::: Task data :::

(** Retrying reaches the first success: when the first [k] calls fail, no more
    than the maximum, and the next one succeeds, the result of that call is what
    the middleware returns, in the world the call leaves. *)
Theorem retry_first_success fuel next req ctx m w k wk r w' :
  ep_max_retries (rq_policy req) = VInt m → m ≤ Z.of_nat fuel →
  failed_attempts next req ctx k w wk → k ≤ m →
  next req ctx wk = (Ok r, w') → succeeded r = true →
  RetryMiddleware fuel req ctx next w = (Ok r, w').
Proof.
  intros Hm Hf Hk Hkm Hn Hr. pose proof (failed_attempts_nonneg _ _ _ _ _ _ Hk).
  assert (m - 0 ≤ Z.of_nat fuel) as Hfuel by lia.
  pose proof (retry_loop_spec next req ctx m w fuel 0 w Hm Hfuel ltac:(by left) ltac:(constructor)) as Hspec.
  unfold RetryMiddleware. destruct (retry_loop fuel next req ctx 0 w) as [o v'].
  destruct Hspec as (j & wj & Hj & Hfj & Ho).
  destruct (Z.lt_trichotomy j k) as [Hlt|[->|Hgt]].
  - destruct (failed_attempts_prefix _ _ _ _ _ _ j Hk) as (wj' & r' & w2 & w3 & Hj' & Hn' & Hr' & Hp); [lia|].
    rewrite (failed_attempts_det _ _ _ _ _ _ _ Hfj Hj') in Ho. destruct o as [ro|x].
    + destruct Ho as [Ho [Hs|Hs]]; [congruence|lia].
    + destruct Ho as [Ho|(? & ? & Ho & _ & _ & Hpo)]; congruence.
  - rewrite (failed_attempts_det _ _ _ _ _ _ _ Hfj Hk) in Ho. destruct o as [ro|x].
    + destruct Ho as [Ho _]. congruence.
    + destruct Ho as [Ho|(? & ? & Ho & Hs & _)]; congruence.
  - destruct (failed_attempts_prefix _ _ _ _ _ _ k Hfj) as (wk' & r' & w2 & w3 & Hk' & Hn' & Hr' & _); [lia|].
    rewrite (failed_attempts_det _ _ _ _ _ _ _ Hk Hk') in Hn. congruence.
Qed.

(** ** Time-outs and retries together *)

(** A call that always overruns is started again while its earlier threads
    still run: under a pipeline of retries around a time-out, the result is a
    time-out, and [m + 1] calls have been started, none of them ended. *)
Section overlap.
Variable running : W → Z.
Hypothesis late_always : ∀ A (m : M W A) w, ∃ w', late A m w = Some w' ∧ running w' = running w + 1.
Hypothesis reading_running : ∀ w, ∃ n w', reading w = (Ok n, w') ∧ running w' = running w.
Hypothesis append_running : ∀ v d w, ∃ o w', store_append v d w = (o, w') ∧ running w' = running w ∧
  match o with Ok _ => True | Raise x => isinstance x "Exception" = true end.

:::
::: Task data :::

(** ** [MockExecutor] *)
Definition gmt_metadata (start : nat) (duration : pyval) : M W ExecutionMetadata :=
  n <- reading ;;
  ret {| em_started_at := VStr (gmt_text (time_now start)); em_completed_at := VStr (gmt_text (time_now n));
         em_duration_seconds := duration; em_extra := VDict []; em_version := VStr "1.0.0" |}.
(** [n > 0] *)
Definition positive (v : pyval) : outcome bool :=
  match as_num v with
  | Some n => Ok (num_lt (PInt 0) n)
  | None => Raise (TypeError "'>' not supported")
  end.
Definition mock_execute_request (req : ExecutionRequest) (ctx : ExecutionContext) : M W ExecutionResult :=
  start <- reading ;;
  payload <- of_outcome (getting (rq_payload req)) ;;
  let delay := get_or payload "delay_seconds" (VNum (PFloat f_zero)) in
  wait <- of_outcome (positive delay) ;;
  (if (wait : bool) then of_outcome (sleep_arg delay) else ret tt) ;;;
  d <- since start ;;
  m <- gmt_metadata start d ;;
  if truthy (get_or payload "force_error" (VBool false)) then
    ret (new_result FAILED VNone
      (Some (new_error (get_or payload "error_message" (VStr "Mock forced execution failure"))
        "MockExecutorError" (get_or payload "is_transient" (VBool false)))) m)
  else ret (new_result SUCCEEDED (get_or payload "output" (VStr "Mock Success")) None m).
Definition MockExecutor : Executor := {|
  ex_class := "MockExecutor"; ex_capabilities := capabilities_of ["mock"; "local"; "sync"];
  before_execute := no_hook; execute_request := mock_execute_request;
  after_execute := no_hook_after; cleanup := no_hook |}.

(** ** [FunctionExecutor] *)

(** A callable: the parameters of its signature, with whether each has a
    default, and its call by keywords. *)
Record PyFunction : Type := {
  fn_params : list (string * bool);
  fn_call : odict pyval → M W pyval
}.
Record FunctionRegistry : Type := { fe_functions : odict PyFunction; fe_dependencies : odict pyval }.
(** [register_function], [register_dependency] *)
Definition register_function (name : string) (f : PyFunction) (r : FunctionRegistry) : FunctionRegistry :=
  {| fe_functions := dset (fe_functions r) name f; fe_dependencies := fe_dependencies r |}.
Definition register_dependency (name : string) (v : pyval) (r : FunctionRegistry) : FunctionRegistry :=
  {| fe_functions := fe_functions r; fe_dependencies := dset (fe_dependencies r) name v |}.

:::
::: Task data :::

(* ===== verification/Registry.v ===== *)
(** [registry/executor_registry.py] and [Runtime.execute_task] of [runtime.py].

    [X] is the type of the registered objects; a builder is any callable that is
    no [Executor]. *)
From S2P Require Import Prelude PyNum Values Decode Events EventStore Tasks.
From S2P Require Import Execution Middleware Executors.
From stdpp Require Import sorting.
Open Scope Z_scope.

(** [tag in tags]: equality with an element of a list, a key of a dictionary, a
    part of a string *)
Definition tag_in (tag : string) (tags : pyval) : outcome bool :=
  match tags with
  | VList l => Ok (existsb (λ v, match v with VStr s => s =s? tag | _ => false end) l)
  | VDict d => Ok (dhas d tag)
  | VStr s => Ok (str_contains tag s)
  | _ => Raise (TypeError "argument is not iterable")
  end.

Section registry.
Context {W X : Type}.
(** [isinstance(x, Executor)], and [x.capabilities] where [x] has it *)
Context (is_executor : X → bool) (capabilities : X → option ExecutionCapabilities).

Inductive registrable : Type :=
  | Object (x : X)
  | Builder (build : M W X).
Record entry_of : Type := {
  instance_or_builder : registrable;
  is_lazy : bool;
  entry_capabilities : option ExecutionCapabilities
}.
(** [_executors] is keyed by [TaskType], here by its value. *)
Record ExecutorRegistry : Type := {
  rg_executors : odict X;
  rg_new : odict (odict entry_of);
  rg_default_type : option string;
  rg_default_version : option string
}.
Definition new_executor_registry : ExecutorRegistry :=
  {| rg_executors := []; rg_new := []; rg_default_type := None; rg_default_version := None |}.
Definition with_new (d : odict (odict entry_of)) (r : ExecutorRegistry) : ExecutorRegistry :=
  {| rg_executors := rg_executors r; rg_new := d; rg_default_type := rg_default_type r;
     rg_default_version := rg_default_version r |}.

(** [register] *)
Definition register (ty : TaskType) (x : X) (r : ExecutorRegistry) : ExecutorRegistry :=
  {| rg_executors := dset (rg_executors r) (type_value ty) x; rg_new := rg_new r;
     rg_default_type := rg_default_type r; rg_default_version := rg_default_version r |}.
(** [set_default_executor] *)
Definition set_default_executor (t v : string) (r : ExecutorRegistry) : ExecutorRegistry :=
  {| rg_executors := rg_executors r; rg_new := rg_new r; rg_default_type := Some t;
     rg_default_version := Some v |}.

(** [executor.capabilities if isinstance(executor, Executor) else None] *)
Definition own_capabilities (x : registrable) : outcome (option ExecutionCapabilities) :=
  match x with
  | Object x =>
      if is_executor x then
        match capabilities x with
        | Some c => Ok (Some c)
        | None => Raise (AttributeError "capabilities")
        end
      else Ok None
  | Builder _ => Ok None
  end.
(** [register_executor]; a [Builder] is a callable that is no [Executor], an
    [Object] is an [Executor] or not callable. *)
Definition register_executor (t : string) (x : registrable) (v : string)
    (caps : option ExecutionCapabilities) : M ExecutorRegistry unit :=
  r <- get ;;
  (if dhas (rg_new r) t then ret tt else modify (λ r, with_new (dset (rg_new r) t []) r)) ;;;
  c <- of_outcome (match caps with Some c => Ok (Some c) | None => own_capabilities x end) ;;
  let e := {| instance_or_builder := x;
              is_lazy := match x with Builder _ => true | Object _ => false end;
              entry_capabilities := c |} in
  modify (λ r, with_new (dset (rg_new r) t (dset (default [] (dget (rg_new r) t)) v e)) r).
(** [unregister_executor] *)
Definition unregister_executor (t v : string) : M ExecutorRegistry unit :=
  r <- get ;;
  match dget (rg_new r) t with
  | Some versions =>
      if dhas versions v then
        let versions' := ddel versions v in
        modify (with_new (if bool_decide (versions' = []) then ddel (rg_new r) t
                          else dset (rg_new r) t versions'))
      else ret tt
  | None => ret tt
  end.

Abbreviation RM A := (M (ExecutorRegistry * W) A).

:::

§ Work to complete
Give the exact lines, and only those, from the line containing "fn_call : odict pyval → M W pyval" through the line containing "Definition register_function (name" in the entries above.

§ Solution below
  fn_call : odict pyval → M W pyval
}.
Record FunctionRegistry : Type := { fe_functions : odict PyFunction; fe_dependencies : odict pyval }.
(** [register_function], [register_dependency] *)
Definition register_function (name : string) (f : PyFunction) (r : FunctionRegistry) : FunctionRegistry :=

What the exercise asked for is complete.